Of the entries below, return exactly those lines that fall between the one containing "Definition gt0 (x" and the one containing "NaN, NaN => True", the two end lines included.

[Start of Attachment]

(** * The tailor data model (src/tailor/data_model.py), embedded in Rocq

    [DataModel] is a plain Python class around a pandas [DataFrame] and
    three dictionaries.  The embedding keeps that shape:

    - the frame is an ordered list of (label, values) pairs plus the length
      of its row index;
    - the three dictionaries are finite maps keyed by strings;
    - every method is a state transformer that either returns a value or
      raises; a raised exception keeps the mutations made before it, as in
      Python.

    Parts that live outside the repository are parameters, gathered in the
    class [Engine]: the cell type (float64 in pandas), its NaN and the
    asteval interpreter together with the float cast applied to its result.
    File access of the CSV methods is replaced by the frame pandas parsed.

    Column names and labels are ASCII strings.  Row and column positions
    taken by the pandas calls are natural numbers; the two positions of
    [move_column] go to Python list methods and are integers, negative
    values included. *)

From Stdlib Require Import ZArith Ascii String.
From stdpp Require Import gmap strings list fin_maps pretty.

(** ** Exceptions and results *)

Inductive exn : Set :=
| KeyError
| IndexError
| TypeError
| ValueError
| AttributeError.

Inductive result (A : Type) : Type :=
| Ok (a : A)
| Raise (e : exn).

Arguments Ok {A} a.
Arguments Raise {A} e.

(** What the interpreter hands back once the cast to float went through:
    a scalar, or an array-like (a Series carrying the index of the frame,
    or an ndarray). *)
Inductive output (V : Type) : Type :=
| Scalar (v : V)
| Array (vs : list V).

Arguments Scalar {V} v.
Arguments Array {V} vs.

(** The collaborators of the data model.  [aeval env expression] stands for
    the body of the [try] block of [recalculate_column]: running
    [asteval.Interpreter(usersyms=env)] on the expression (which is [None]
    when the stored expression is Python's [None]) and casting the result to
    float64; [None] means that some exception was raised in that block. *)
Class Engine : Type := {
  value : Type;
  nan : value;
  aeval : gmap string (list value) -> option string -> option (output value)
}.

(** ** Python lists: [pop] and [insert] with integer positions *)

Definition py_pop {A : Type} (l : list A) (i : Z) : result (A * list A) :=
  let j := if (i <? 0)%Z then (i + Z.of_nat (length l))%Z else i in
  if (j <? 0)%Z then Raise IndexError
  else match l !! Z.to_nat j with
       | Some x => Ok (x, delete (Z.to_nat j) l)
       | None => Raise IndexError
       end.

Definition py_insert {A : Type} (l : list A) (i : Z) (x : A) : list A :=
  let j := if (i <? 0)%Z then Z.max 0 (i + Z.of_nat (length l)) else i in
  take (Z.to_nat j) l ++ x :: drop (Z.to_nat j) l.

(** ** Column names: [re.sub(r"\W|^(?=\d)", "_", name)] *)

Definition is_digit_char (c : ascii) : bool :=
  let n := nat_of_ascii c in ((48 <=? n) && (n <=? 57))%nat.
(** * Ledger of src/App.jsx: balance derivation, snapshot handling, form
      validation and the formatting helpers.

    The development is a shallow embedding of the functions of [App.jsx]
    that carry logic:

    - [formatRupee] and [getFormattedMobileForWhatsApp] (pure helpers);
    - the [onSnapshot] callback of [CustomerDetail] (sort, balance
      recomputation, best-effort write-back);
    - [handleSubmit] of [AddCustomer] and of [TransactionForm];
    - the amount field of [TransactionForm] ([handleAmountChange],
      [handleAmountBlur]);
    - [handleDeleteTransaction] of [CustomerDetail] and its confirmation;
    - the query, the search filter and the balance cell of [Dashboard].

    Conventions of the embedding.

    - A JavaScript string is its sequence of UTF-16 code units, [list N].
      [str] injects an ASCII literal.
    - A JavaScript number is an IEEE double.  [number] is the number a
      double stands for: NaN, an infinity, or an exact rational ([Q]), and
      [JS.add], [JS.sub] are the exact sum and difference; numbers are
      compared by [num_eq], written [x =n= y].  Statements on [number] are
      made only where rounding plays no part.  [IEEE.double] is binary64
      itself, with the rounding operations of the standard library's
      [SpecFloat]; the running sum of the listener is given on it as well,
      and [IEEE.noRounding] says when the two agree.
    - Firestore is an external collaborator.  A collection is the list of
      its documents in the order the store returns them; whether a write
      is accepted is an input ([outcome]) of the function that issues it.
    - React state is a record, a state setter is a record update, and the
      context's [showMessageBox] and [console.error] write into a [World]
      record that is threaded through the handlers. *)

From Stdlib Require Import String Ascii.
From Stdlib Require Import ZArith NArith QArith Qabs Qround.
From Stdlib Require Import List Bool Lia Lqa ZifyNat.
From Stdlib Require Import Permutation Sorted Setoid Morphisms.
From Stdlib Require Decimal DecimalN.
From Stdlib Require Floats.SpecFloat.
Import ListNotations.

Local Open Scope Z_scope.

(* ================================================================== *)
(** ** JavaScript strings and numbers *)
(* ================================================================== *)

Module JS.

(** A string is a sequence of UTF-16 code units. *)
Definition jsstring : Type := list N.

(** An ASCII literal of the source, one code unit per character. *)
Definition str (s : string) : jsstring :=
  List.map N_of_ascii (list_ascii_of_string s).

Definition streq (s t : jsstring) : bool :=
  if list_eq_dec N.eq_dec s t then true else false.

(** [s.startsWith(p)] *)
Fixpoint startsWith (s p : jsstring) : bool :=
  match p, s with
  | [], _ => true
  | _ :: _, [] => false
  | c :: p', d :: s' => N.eqb c d && startsWith s' p'
  end.

(** Numbers: exact finite values, the two infinities and NaN. *)
Inductive number : Type :=
| NaN
| Inf (negative : bool)
| Fin (q : Q).

Definition isNaN (x : number) : bool :=
  match x with NaN => true | _ => false end.

(** The exact sum of the numbers [x] and [y] stand for. *)
Definition add (x y : number) : number :=
  match x, y with
  | NaN, _ | _, NaN => NaN
  | Inf a, Inf b => if Bool.eqb a b then Inf a else NaN
  | Inf a, Fin _ => Inf a
  | Fin _, Inf b => Inf b
  | Fin p, Fin q => Fin (p + q)
  end.

(** [- x] *)
Definition opp (x : number) : number :=
  match x with
  | NaN => NaN
  | Inf a => Inf (negb a)
  | Fin q => Fin (- q)
  end.

(** Their exact difference. *)
Definition sub (x y : number) : number :=
  match x, y with
  | NaN, _ | _, NaN => NaN
  | Inf a, Inf b => if Bool.eqb a b then NaN else Inf a
  | Inf a, Fin _ => Inf a
  | Fin _, Inf b => Inf (negb b)
  | Fin p, Fin q => Fin (p - q)
  end.

(** [x <= 0]; every comparison with NaN is false. *)
Definition le0 (x : number) : bool :=
  match x with
  | NaN => false
  | Inf a => a
  | Fin q => Qle_bool q 0
  end.

(** [x > 0]; every comparison with NaN is false. *)
Definition gt0 (x : number) : bool :=
  match x with
  | NaN => false
  | Inf a => negb a
  | Fin q => match (0 ?= q)%Q with Lt => true | _ => false end
  end.

(** The same number: [Qeq] on finite values. *)
Definition num_eq (x y : number) : Prop :=
  match x, y with
  | NaN, NaN => True
  | Inf a, Inf b => a = b
  | Fin p, Fin q => (p == q)%Q
  | _, _ => False
  end.
Lemma registry_store_in (a i : nat) (t : Terrain.t) (st : State) :
  wellFormed st -> terrains st !! i = Some a ->
  registry (store a t st) = <[i := t]> (registry st).
Proof.
  intros [Hnd Hvalid] Hi. unfold registry. simpl.
  exact (deref_insert_in _ _ _ _ _ Hnd Hvalid Hi).
Qed.

Lemma registry_store_notin (a : nat) (t : Terrain.t) (st : State) :
  a ∉ terrains st -> registry (store a t st) = registry st.
Proof. intros Hnotin. unfold registry. simpl. exact (deref_insert_notin _ _ _ _ Hnotin). Qed.

Lemma registry_lookup (a i : nat) (st : State) :
  wellFormed st -> terrains st !! i = Some a ->
  registry st !! i = heap st !! a.
Proof. intros [_ Hvalid] Hi. exact (deref_lookup _ _ _ _ Hvalid Hi). Qed.

Lemma store_commit (grid : Grid.t) (st : State) (a i : nat) (t1 t' : Terrain.t) :
  wellFormed st ->
  terrains st !! i = Some a ->
  heap st !! a = Some t1 ->
  Terrain.id t' = Terrain.id t1 ->
  uniqueIds (registry st) ->
  NO_OVERLAP_others grid i (registry st) ->
  UPPER_BOUND_others grid i (registry st) ->
  isValidGridPosition grid (registry st)
    (GridPosition.x (Terrain.gridPosition t')) (GridPosition.z (Terrain.gridPosition t'))
    (cellsWide grid t') (cellsDeep grid t') (Terrain.id t') = true ->
  consistent grid (store a t' st).
Proof.
  intros Hwf Hi Ha Hid Huniq Hno Hub Hvalid.
  split; [exact (wellFormed_store a t' st Hwf)|].
  rewrite (registry_store_in a i t' st Hwf Hi).
  assert (Hreg : registry st !! i = Some t1)
    by (rewrite (registry_lookup a i st Hwf Hi); exact Ha).
  destruct (commit_preserves grid (registry st) i t1 t' Hreg Hid Huniq Hno Hub Hvalid)
    as (H1 & H2 & H3).
  auto.
Qed.

Lemma wellFormed_pushTerrain (t : Terrain.t) (st : State) :
  wellFormed st -> wellFormed (pushTerrain t st).
Proof.
  intros [Hnd Hvalid]. split; simpl.
  - apply NoDup_app. split; [exact Hnd|]. split; [|apply NoDup_singleton].
    intros b Hb Hin. apply list_elem_of_singleton in Hin. subst b.
    specialize (Hvalid _ Hb). lia.
  - intros b Hb. rewrite length_app. simpl.
    apply elem_of_app in Hb as [Hb|Hb].
    + specialize (Hvalid _ Hb). lia.
    + apply list_elem_of_singleton in Hb. subst b. lia.
Qed.

Lemma registry_pushTerrain (t : Terrain.t) (st : State) :
  wellFormed st -> registry (pushTerrain t st) = registry st ++ [t].
Proof. intros [_ Hvalid]. unfold registry. simpl. exact (deref_push _ _ _ Hvalid). Qed.

Lemma registry_length (st : State) :
  wellFormed st -> length (registry st) = length (terrains st).
Proof. intros [_ Hvalid]. exact (deref_length _ _ Hvalid). Qed.

Lemma loadTerrain_consistent (grid : Grid.t) (now : Z) (size : Dimensions.t)
    (model : Model.t) (name : string) (st : State) :
  consistent grid st ->
  freshId st (TerrainLoaded now size model name) = true ->
  fallbackTaken grid st (TerrainLoaded now size model name) = false ->
  consistent grid (loadTerrain grid now size model name st).
Proof.
  intros (Hwf & Huniq & Hno & Hub) Hfresh Hfall.
  unfold loadTerrain, positionTerrainOnGrid.
  set (t0 := createTerrainObject now size model name) in *.
  pose proof (wellFormed_pushTerrain t0 st Hwf) as Hwf1.
  assert (Ha : heap (pushTerrain t0 st) !! length (heap st) = Some t0)
    by (simpl; apply list_lookup_middle; reflexivity).
  rewrite Ha.
  assert (Hi : terrains (pushTerrain t0 st) !! length (terrains st) = Some (length (heap st)))
    by (simpl; apply list_lookup_middle; reflexivity).
  unfold fallbackTaken, placementSearch in Hfall. fold t0 in Hfall.
  unfold findAvailableGridPosition.
  destruct (scanGrid grid (registry (pushTerrain t0 st)) (cellsWide grid t0)
              (cellsDeep grid t0) (Terrain.id t0)) as [p|] eqn:Hscan; [|discriminate].
  apply (store_commit grid _ _ (length (terrains st)) t0); try assumption.
  - reflexivity.
  - rewrite (registry_pushTerrain t0 st Hwf).
    apply uniqueIds_push; [exact Huniq|exact Hfresh].
  - rewrite (registry_pushTerrain t0 st Hwf), <- (registry_length st Hwf).
    apply NO_OVERLAP_others_push. exact Hno.
  - rewrite (registry_pushTerrain t0 st Hwf), <- (registry_length st Hwf).
    apply UPPER_BOUND_others_push. exact Hub.
  - exact (scanGrid_valid _ _ _ _ _ _ Hscan).
Qed.

Lemma onMouseMove_consistent (grid : Grid.t) (point : Q * Q) (st : State) :
  consistent grid st -> consistent grid (onMouseMove grid point st).
Proof.
  intros Hc. pose proof Hc as (Hwf & Huniq & Hno & Hub).
  unfold onMouseMove.
  destruct (isDragging st); simpl; [|exact Hc].
  destruct (selectedTerrain st) as [a|]; [|exact Hc].
  destruct (heap st !! a) as [terrain|] eqn:Ha; [|exact Hc].
  destruct (isValidGridPosition grid (registry st) _ _ _ _ _) eqn:Hvalid; [|exact Hc].
  destruct (decide (a ∈ terrains st)) as [Hin|Hnotin].
  - apply list_elem_of_lookup in Hin as [i Hi].
    apply (store_commit grid st a i terrain); try assumption.
    + reflexivity.
    + apply NO_OVERLAP_weaken. exact Hno.
    + apply UPPER_BOUND_weaken. exact Hub.
  - split; [exact (wellFormed_store _ _ _ Hwf)|].
    rewrite (registry_store_notin _ _ _ Hnotin). auto.
Qed.

Lemma resolveAfterRotation_valid (grid : Grid.t) (ts : list Terrain.t)
    (terrain : Terrain.t) (current : GridPosition.t) :
  let p := resolveAfterRotation grid ts terrain current in
  isValidGridPosition grid ts (GridPosition.x p) (GridPosition.z p)
    (cellsWide grid terrain) (cellsDeep grid terrain) (Terrain.id terrain) = true \/
  (isValidGridPosition grid ts (GridPosition.x current) (GridPosition.z current)
     (cellsWide grid terrain) (cellsDeep grid terrain) (Terrain.id terrain) = false /\
   scanRadii grid ts terrain current (S maxRadius) O = None /\
   scanGrid grid ts (cellsWide grid terrain) (cellsDeep grid terrain)
     (Terrain.id terrain) = None).
Proof.
  unfold resolveAfterRotation, findNearestValidPosition, findAvailableGridPosition.
  destruct (isValidGridPosition grid ts (GridPosition.x current) (GridPosition.z current)
              (cellsWide grid terrain) (cellsDeep grid terrain) (Terrain.id terrain))
    eqn:Hkeep; [left; exact Hkeep|].
  destruct (scanRadii grid ts terrain current (S maxRadius) O) as [p|] eqn:Hnear.
  - left. exact (scanRadii_valid _ _ _ _ _ _ _ Hnear).
  - destruct (scanGrid grid ts (cellsWide grid terrain) (cellsDeep grid terrain)
                (Terrain.id terrain)) as [p|] eqn:Hscan.
    + left. exact (scanGrid_valid _ _ _ _ _ _ Hscan).
    + right. auto.
Qed.

Lemma rotateTerrain_consistent (grid : Grid.t) (terrainId : Z) (st : State) :
  consistent grid st ->
  fallbackTaken grid st (Rotate terrainId) = false ->
  consistent grid (rotateTerrain grid terrainId st).
Proof.
  intros Hc Hfall. pose proof Hc as (Hwf & Huniq & Hno & Hub).
  unfold rotateTerrain. unfold fallbackTaken, placementSearch in Hfall.
  destruct (find_terrain (heap st) (terrains st) (fun t => Terrain.id t =? terrainId))
    as [a|] eqn:Hfind; [|exact Hc].
  destruct (find_terrain_Some _ _ _ _ Hfind) as (i & t & Hi & Ha & _).
  rewrite Ha in Hfall |- *.
  set (rotated := rotateObject t) in *.
  set (st1 := store a rotated st) in *.
  pose proof (wellFormed_store a rotated st Hwf) as Hwf1.
  assert (Hreg : registry st !! i = Some t)
    by (rewrite (registry_lookup a i st Hwf Hi); exact Ha).
  assert (Hreg1 : registry st1 = <[i := rotated]> (registry st))
    by exact (registry_store_in a i rotated st Hwf Hi).
  assert (Ha1 : heap st1 !! a = Some rotated).
  { simpl. apply list_lookup_insert_eq. eapply lookup_lt_Some. exact Ha. }
  apply (store_commit grid st1 a i rotated); try assumption.
  - reflexivity.
  - rewrite Hreg1. exact (uniqueIds_insert _ _ t rotated Hreg eq_refl Huniq).
  - rewrite Hreg1. apply NO_OVERLAP_others_insert, NO_OVERLAP_weaken. exact Hno.
  - rewrite Hreg1. apply UPPER_BOUND_others_insert, UPPER_BOUND_weaken. exact Hub.
  - destruct (resolveAfterRotation_valid grid (registry st1) rotated
                (Terrain.gridPosition t)) as [Hok|(Hkeep & Hnear & Hscan)];
      [exact Hok|].
    exfalso. rewrite Hkeep, Hnear, Hscan in Hfall. discriminate.
Qed.

Lemma removeTerrain_consistent (grid : Grid.t) (terrainId : Z) (st : State) :
  consistent grid st -> consistent grid (removeTerrain terrainId st).
Proof.
  intros Hc. pose proof Hc as ((Hnd & Hvalid) & Huniq & Hno & Hub).
  unfold removeTerrain.
  destruct (findIndex_terrain _ _ _) as [i|]; [|exact Hc].
  destruct (terrains st !! i) as [a|]; [|exact Hc].
  assert (Hreg : registry (mkState (heap st) (delete i (terrains st))
                   (scene_remove a (scene st)) (selectedTerrain st) (isDragging st)
                   (dragOffset st) (controls_enabled st) (controls_target st))
                 = delete i (registry st))
    by exact (deref_delete _ _ _ Hvalid).
  split; [|rewrite Hreg; split; [|split]].
  - split; simpl.
    + exact (sublist_NoDup _ _ Hnd (sublist_delete _ i)).
    + intros b Hb. apply Hvalid.
      exact (elem_of_sublist _ _ _ Hb (sublist_delete _ i)).
  - apply uniqueIds_delete. exact Huniq.
  - apply NO_OVERLAP_delete. exact Hno.
  - apply UPPER_BOUND_delete. exact Hub.
Qed.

[End of Attachment]

EXERCISE RESULT =>
Definition gt0 (x : number) : bool :=
  match x with
  | NaN => false
  | Inf a => negb a
  | Fin q => match (0 ?= q)%Q with Lt => true | _ => false end
  end.

(** The same number: [Qeq] on finite values. *)
Definition num_eq (x y : number) : Prop :=
  match x, y with
  | NaN, NaN => True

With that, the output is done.